A couple other easy wins -
if you start with a small slice and find some payloads append large amounts, write your own append that preemptively is more aggressive in cap bumping before calling the builtin append.
unsafe.String is rather new and great for passing strings out of byte slices without allocating. Just read the warnings carefully and understand what you're doing.
I have done a few other things in the past where I had sliceLike's which took two slices and point to one and then the other and a function mapped to the indices as if they were appended, costs a bit on access but saves on the initial allocation if you don't intend to iterate through the entire thing or only do so once.
The base library in go does not do much for optimising this sort of thing, its not a dominate operation in most applications so I can see why we don't have more advanced data structures and algorithms. You have to be quite heavily into needing different performance characteristics to outperform the built ins with custom code or a library. All parts of Go's simplicity push that seems to assume people don't need anything else other than Array Lists and hash maps.

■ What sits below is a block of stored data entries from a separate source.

(* ===== verification/_CoqProject ===== *)
-Q . S2P
Prelude.v
GoStrings.v
Netip.v
NetText.v
AddrText.v
Acl.v
AclFilter.v
Stun.v
Bencode.v
Dht.v
Encoding.v
Crypto.v
Obfs.v
Identity.v
Disco.v
RelayProto.v
RelayServer.v
RelayClient.v
Vless.v
Tunwrap.v
Magicsock.v
GoText.v
AclText.v
Pki.v
Store.v
Schema.v
Controller.v
ControllerNet.v
ControllerInv.v
ControllerMap.v
ControllerOps.v
ControllerHub.v
ControllerExample.v
DiscoMgr.v
Config.v
Names.v
NodeState.v
Url.v
Links.v
LocalSync.v
Node.v
NodeInv.v
NodeExample.v
Cmd.v
CmdInv.v
CmdExample.v
Update.v
Login.v
LoginInv.v
Oidc.v
LoginExample.v
Server.v
Panel.v
ServerInv.v
ServerExample.v
Client.v
ClientExample.v
Admin.v
AdminInv.v
AdminExample.v
Dns.v
RoomPeers.v
Room.v
RoomInv.v
RoomLinux.v
Exitnat.v
RoomExample.v
Portmap.v
Netcheck.v
Gossip.v
GossipExample.v
NodeSync.v
NodeSyncInv.v
NodeSyncExample.v
NodeLoops.v
Status.v
Tray.v
(** ** IPv6 *)

Lemma groups6_ok v : Forall group (groups6 v) /\ length (groups6 v) = 8%nat.
Proof.
  unfold groups6. split; [| done]. apply Forall_map, Forall_forall. intros i _. unfold group.
  change 65536 with (2 ^ 16). by apply Z.mod_pos_bound.
Qed.

Lemma groups_value_snoc gs g : groups_value (gs ++ [g]) = groups_value gs * 65536 + g.
Proof. unfold groups_value. by rewrite fold_left_app. Qed.

Lemma groups6_value v : 0 <= v < 2 ^ 128 -> groups_value (groups6 v) = v.
Proof.
  intros Hv. unfold groups6, groups_value. cbn [List.seq map fold_left].
  change (2 ^ (16 * (7 - Z.of_nat 0))) with (2 ^ 112). change (2 ^ (16 * (7 - Z.of_nat 1))) with (2 ^ 96).
  change (2 ^ (16 * (7 - Z.of_nat 2))) with (2 ^ 80). change (2 ^ (16 * (7 - Z.of_nat 3))) with (2 ^ 64).
  change (2 ^ (16 * (7 - Z.of_nat 4))) with (2 ^ 48). change (2 ^ (16 * (7 - Z.of_nat 5))) with (2 ^ 32).
  change (2 ^ (16 * (7 - Z.of_nat 6))) with (2 ^ 16). change (2 ^ (16 * (7 - Z.of_nat 7))) with 1.
  change (2 ^ 16) with 65536.
  assert (forall k, 0 <= k -> v / 2 ^ (16 + k) = v / 2 ^ k / 65536) as Hd.
  { intros k Hk. rewrite Z.add_comm, Z.pow_add_r, Z.div_div by lia. done. }
  rewrite (Z.mod_small (v / 2 ^ 112)) by (split; [apply Z.div_pos; lia | apply Z.div_lt_upper_bound; [lia | exact (proj2 Hv)]]).
  assert (v / 2 ^ 112 = v / 2 ^ 96 / 65536) as -> by exact (Hd 96 ltac:(lia)).
  assert (v / 2 ^ 96 = v / 2 ^ 80 / 65536) as -> by exact (Hd 80 ltac:(lia)).
  assert (v / 2 ^ 80 = v / 2 ^ 64 / 65536) as -> by exact (Hd 64 ltac:(lia)).
  assert (v / 2 ^ 64 = v / 2 ^ 48 / 65536) as -> by exact (Hd 48 ltac:(lia)).
  assert (v / 2 ^ 48 = v / 2 ^ 32 / 65536) as -> by exact (Hd 32 ltac:(lia)).
  assert (v / 2 ^ 32 = v / 65536 / 65536) as -> by exact (Hd 16 ltac:(lia)).
  rewrite Z.div_1_r.
  assert (forall a, a / 65536 * 65536 + a mod 65536 = a) as He by (intros; Z.div_mod_to_equations; lia).
  rewrite Z.mul_0_l, Z.add_0_l. by rewrite !He.
Qed.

OP built an arena allocator in Go using unsafe to speed allocator operations up, especially for cases when you're allocating a bunch of stuff that you know lives and dies together. The main issue they ran into is that Go's GC needs to know the layout of your data (specifically, where pointers are) to work correctly, and if you just allocate raw bytes with unsafe.Pointer, the GC might mistakenly free things pointed to from your arena because it can't see those pointers properly. But to make it work even with pointers (as long as they point to other stuff in the same arena), you keep the whole arena alive if any part of it is still referenced. That means (1) keeping a slice (chunks) pointing to all the big memory blocks the arena got from the system, and (2) using reflect.StructOf to create new types for these blocks that include an extra pointer field at the end (pointing back to the Arena). So if the GC finds any pointer into a chunk, it’ll also find the back-pointer, therefore mark the arena as alive, and therefore keep the chunks slice alive. Then they get into a bunch of really interesting optimizations to remove various internal checks and and write barriers using funky techniques you might not've seen before
But it uses a canvas and redraws.
While the post's website renders a copy of the page in a <div> and scroll it. As you can check by inspecting the div.